I think associativity is necessary to vectorize reduction operations like:

    r+=(c[i]-a[i]*b[i])*a[i]*(c[i]-a[i]*b[i]);

I haven't looked at the code generated by ICC, but I would expect it to vectorize this by computing tuples of "partial sums", roughly as follows:

    r0 += (c[i+0]-a[i+0]*b[i+0])*a[i+0]*(c[i+0]-a[i+0]*b[i+0]);
    r1 += (c[i+1]-a[i+1]*b[i+1])*a[i+1]*(c[i+1]-a[i+1]*b[i+1]);
    r2 += (c[i+2]-a[i+2]*b[i+2])*a[i+2]*(c[i+2]-a[i+2]*b[i+2]);
    ...

and then doing a horizontal sum r = r0 + r1 + r2 + ... in the end. But this requires associativity. (And commutativity, but that's a given.)

fluffything · on Oct 24, 2019

Yes, you are right, for those reduce operations you need associativity.

nestorD · on Oct 24, 2019

For the error free transform, the important part is the associativity and not the fusion (which would not degrade the operation).

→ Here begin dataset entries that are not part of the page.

(* ===== verification/Prelude.v ===== *)
(** * sandbox0: storage engine, file system server and sandbox egress

    sandbox0 runs sandboxes on Kubernetes.  This development models the parts of it that
    guard the data of its users, and proves what they promise.

    ** The program

    storage-proxy keeps the volumes of sandboxes.  Its engine s0fs holds a file system in
    memory, logs every change, saves its state in local files and, from time to time, in an
    object store, under a head that is moved by compare-and-swap.  Above it are the manager
    of mounted volumes with its sessions and handles, the hub of watch events, and the file
    system server, which checks the caller's team and permissions and calls the engine.
    Its HTTP API turns paths into calls of that server.  The instances of storage-proxy
    share a database of mounts, through which one of them owns a volume, flushes are
    coordinated, and expired mounts are cleaned up.

    ctld runs on every node.  It opens the volumes of the sandboxes of the node behind
    portals, which are file systems published before it is known what they show, and owns
    them in the same database.  storage-proxy sends the requests for a volume to its owner,
    and takes a volume from one node and gives it to another by a handoff.

    The services know each other by signed tokens (pkg/internalauth), and by names made
    from those of clusters, templates and teams (pkg/naming).

    netd stands between sandboxes and the network.  It compiles the policy of every sandbox
    together with a policy of the platform, keeps them in a store by pod address, and for
    each TCP connection or UDP datagram of a sandbox tells the protocol and the host from
    the first bytes, checks the host against DNS, asks the policy, and hands the flow to an
    adapter, which relays it, puts credentials into it, or refuses it.  Credentials come
    from a broker (pkg/egressauth), which resolves the references of a sandbox through the
    bindings of its team.

    ** How code becomes definitions

    Go functions are Gallina functions of the same name.  [res] (this file) is a value, an
    error or a panic: indexing and slicing out of range, nil maps and negative sizes panic
    as in Go.  [ST] passes the state on, and keeps it on errors.  Integers are [Z] with
    their wrap-around written out ([u64], [u32], [add64]).  Maps are [gmap]s.  Strings and
    byte slices are byte strings.  What runs under one lock is one step; where the code
    releases a lock or starts a goroutine the steps are separate and other steps come
    between them.  Times and I/O outcomes are arguments.

    Code that is not in the repository is a class: ciphers and JSON ([Ciphers], [Json]),
    SHA-256, DNS ([Resolver]), the network ([Network]), http.ReadRequest ([HTTPReader]), the
    QUIC packages ([QuicLib]), certificates and TLS handshakes ([Certificates],
    [Interception]), templates and time formats ([RuntimeLib]), the order of a range over a
    map ([MapOrder], [FirstKey]), letters outside ASCII ([UnicodeCase], [UnicodeUpper]), the
    JWT library ([Jwt]), SHA-1 and the label checks of Kubernetes ([Sha1],
    [KubeValidation]), its pods ([Kubernetes], [Pods]).  What theorems need of them are
    classes of laws ([CipherLaws], [JsonLaws], [DigestLaws], [FormatLaws], [JwtLaws],
    [KubeLaws], ...), for which there are instances.  Interfaces of the repository itself are classes that its
    implementations are instances of: [Store], [HeadStore], [ColdReader], [Backend].

    ** Files

    Foundations.
    - Prelude: results, state passing, slices, integers, tactics and general lemmas.
    - GoStd, GoNet, GoText: the parts of the packages strings, path, encoding/json,
      encoding/hex, encoding/base32, fmt and net that the code calls, with parsing of
      addresses and networks.

    The engine (src/storage-proxy/pkg/s0fs).
    - S0fsTypes (types.go, errors.go), S0fsCore (engine.go: the operations on the state in
      memory and the replay of records), S0fsEngine (engine.go, wal.go: the calls, the log
      and the files).
    - S0fsInv, S0fsSafety: the invariant of the file system over every call
      ([engine_invariant]) and the absence of panics ([engine_no_panic]).
    - S0fsFiles: reads, writes and truncations byte by byte ([write_read],
      [truncate_read]), and that a call of the file
      API that fails leaves the file system as it was ([failed_call_atomic]).
    - S0fsPath: the search for the path of an inode.
    - S0fsSnapshot (snapshot.go): [snapshot_restore], [fork_spec].
    - S0fsRecovery: reopening after a crash gives the file system back
      ([crash_recovery]).  S0fsFaults: where it does not.
    - S0fsCrypto (crypto.go): encrypted segments and blobs ([segment_roundtrip]).
    - ObjectStore (src/storage-proxy/pkg/objectstore/store.go): the interface of object
      stores, the memory store and the prefixed store.
    - S0fsMaterializer (materializer.go, head_store.go), S0fsCache (with db/
      repository_s0fs_head.go), S0fsCommit, S0fsContent: a materialization keeps every file
      ([materialize_preserves_content]), is what is loaded next ([materialize_loads]), the
      cache does not show ([cache_transparent]) and of two writers one wins
      ([head_cas_exclusive]).

    Network policy (src/netd/pkg/policy, src/netd/pkg/daemon/platform_policy.go).
    - Policy (compiler.go, platform.go), PolicyEval (eval.go, src/netd/pkg/proxy/
      decision.go), PolicySpec: the meaning of policies on their source text and that
      compiling and evaluating implements it ([traffic_rules_first_match],
      [legacy_lists_spec]).
    - PolicyStore (store.go, platform_policy.go), PolicyGuard: the store has the policies
      of the sandboxes that exist ([store_follows_sandboxes], [platform_policy_current]) and
      keeps sandboxes apart ([sandboxes_isolated]).

    Mounted volumes and the file system server (src/storage-proxy/pkg).
    - Volume (volume/manager.go, backend.go, access_mode.go, root_posix_identity.go),
      VolumeSpec: the sessions over all interleavings ([direct_sessions_safe]) and the
      end of invalidations ([invalidations_settle]).
    - Notify (notify/hub.go), NotifySpec: the delivery of events ([watch_delivery]).
    - Naming (src/pkg/naming/paths.go).
    - FsServer (fsserver/server.go), FsServerSpec: callers reach only the volumes of their
      team ([tenant_isolation]).  FsServerAccess: permissions and events
      ([open_permission], [changes_published]).  FsServerFiles, FsServerLife: files stay
      while they are open and are freed afterwards ([open_file_stays],
      [unlinked_files_freed]).

    - VolumeFiles (http/handlers_volume_files.go), VolumeTree (what the engine's calls do to
      the paths of a tree), VolumeFilesSpec: what is written through the HTTP API is what is
      read ([written_file_read_back]), and requests of one team do not show to another
      ([file_requests_apart]).

    Owners of volumes (src/storage-proxy/pkg, src/ctld/internal/ctld/portal).
    - Mounts (db/repository.go, models.go): the tables, statements and transactions.
    - Coordinator (coordinator/coordinator.go), CoordinatorSpec: instances that share the
      database; one writer per volume ([mounts_exclusive]) and flushes that were done
      ([flush_complete]).
    - Portal (manager.go, session.go, registry.go), PortalSpec: one portal per writer on a
      node ([portal_single_writer]) and the barrier of a handoff ([handoff_barrier]).
    - Handoff (http/volume_handoff.go, volume_affinity.go, ctld_owner.go and
      prepareSandboxVolumeForPortalBind of handlers_sandboxvolume.go), HandoffSpec: the
      servers agree on the owner ([ctld_owner_agreed]); over the nodes and the database
      together, a handoff moves the volume ([handoff_moves_owner]) or leaves the source
      serving ([failed_handoff_releases]).  It composes Mounts, Portal and the messages
      between them.

    Tokens and names (src/pkg/internalauth, src/pkg/naming).
    - InternalAuth (claims.go, token.go, options.go, context.go, middleware.go, with
      src/storage-proxy/pkg/auth/middleware.go), InternalAuthSpec: tokens are authentic
      ([token_authentic]), arrive as they were made ([token_roundtrip]) and are used once
      ([token_used_once]).
    - KubeNames (core.go, parse.go, replicaset.go, template.go, resources.go, image.go),
      KubeNamesSpec: names lead back to cluster and port ([sandbox_name_routes]), images of
      a private registry to one team ([private_image_one_team]).

    Flows of sandboxes (src/netd/pkg/proxy).
    - Classifier (classifier.go), ClassifierSpec, ClassifierTls: classification ends with a
      result, whatever is sent ([classifyTCP_total]), and finds the name in a TLS hello in
      any segmentation ([tls_name_found]).
    - Proxy (host_verifier.go, adapter_registry.go, and handleTCPConn of server.go),
      ProxySpec: every flow follows a decision of the policy ([flow_follows_policy],
      [tls_domain_enforced]), hosts are verified by DNS ([verified_host_resolves]), adapters
      are found where they were registered ([registry_well_formed]).
    - Quic (quic_sni.go, quic_reassembly.go), QuicSpec: [crypto_frames_reassemble],
      [server_name_parsers_agree].
    - Udp (handleUDPDatagram of server.go, udp_session.go), UdpSpec: datagrams and replies
      of different flows stay apart ([udp_flows_isolated]).
    - EgressAuth (egress_auth.go, adapter_base.go, tls_proxy.go, src/pkg/egressauth/
      types.go), EgressAuthSpec: flows that need credentials go out with their own or not
      at all ([credentials_fail_closed], [credentials_scoped]).
    - CredentialProxy (credential_protocol_proxy.go), CredentialMqtt, CredentialSpec: what
      is sent upstream in MQTT, SOCKS5 and Redis sessions ([mqtt_credentials_replaced],
      [credentials_before_data]).
    - Broker (src/pkg/egressauth/runtime, bindings.go, sources.go), BrokerSpec: material
      comes from the sandbox's own current binding ([broker_scoped]).

    A file ending in Spec, and the others named with theorems, also hold the behaviours
    that fall short of what the code is for, each as a lemma about a concrete run, such as
    [checkpoint_crash_fails], [reused_address_loses_policy] or [long_list_panics].

    ** Bounds and fuel

    Loops that are not structural take fuel, and running out of it is an outcome that the
    theorems about results exclude.
    - [classify_loop]: the header limit and two more; every round but the last two reads at
      least one byte and no more than the limit is read ([classifyTCP_total]).
      [readTCPPrefix]: the limit of the probe and one, for the same reason
      ([flow_follows_policy]).
    - The parsers of hellos, of DNS names and of CRYPTO frames: the length of the data, as
      every round passes at least one byte.  [readRESPFrame] and the items of an array: the
      length of the stream and one, as every round reads a byte or fails.
    - [append_pending]: the number of pending frames, as every round removes one
      ([crypto_frames_reassemble]).
    - [path_loop]: the number of nodes and two, as every inode is queued once (S0fsPath).
      [encrypt_loop]: the length of the payload, as a chunk has at least one byte
      (S0fsCrypto).  [trim_left] and the parser of IPv6 groups: the length of the string
      and eight groups.
    - [removeVolumePath]: the depth of the tree below the path and one; any fuel is allowed
      where the theorems speak of every request.  [drain]: the number of requests under
      way, each round ends one (Portal).  [waitForVolumeHandoff] polls for as long as it is
      given ticks.
    - [LoadLatestManifest] calls itself after it has moved an old head to the head store;
      its fuel is the number of such moves, and the theorems hold for any.
    [engine_no_panic] bounds offsets and sizes as its hypotheses say; link counts and
    sequence numbers wrap as in the code.  A reader that returns no data and no error for
    ever is excluded where the code would spin on it ([reads_progress]).

    ** Not modelled

    - Of storage-proxy: the handlers of snapshots, sessions and replication, the creation
      and deletion of volumes, SQL texts (their effect on the rows is modelled), the web
      socket of watches, the forwarding of a request's body, the S3 client, configuration of
      backends.  These are I/O around the modelled parts.
    - Of ctld: the session behind a portal with its read cache (calls of the file system
      server), FUSE, cgroups and the container runtime.  In Portal the engine of a volume is
      the results of its calls; the engine itself is in the S0fs files.
    - Of internal tokens the keys and the HTTP transport: files and net/http.
    - Of netd: the exchanges of SSH, of HTTP and of HTTP/2 inside a flow that is terminated
      (net/http, crypto/tls, crypto/ssh), the making of certificates, copying loops of
      relays with their audit, socket options, iptables and connection tracking.  The
      memory an allocation may need is not modelled, nor are timers except as the times
      and timeouts a step is given.
    - The manager and its controllers, procd, the gateways, the infra operator, the
      scheduler, the FUSE client and the other shared packages: Kubernetes, HTTP, SQL and kernel
      interfaces; generated code. *)

From stdpp Require Import base gmap strings list fin_maps numbers sorting.
From Stdlib Require Import Strings.Byte.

As illustrated in the Wikipedia page, if move terms according to associativ rules you can show that one of the term is always zero and conclude that it is useless, dropping it from the computation.

However, in practice, floating-points are not associativ and that term contains the numerical error of the previous operation.

BubRoss · on Oct 24, 2019

It isn't a matter of being a rust expert, fused multiply add is an instruction on CPUs.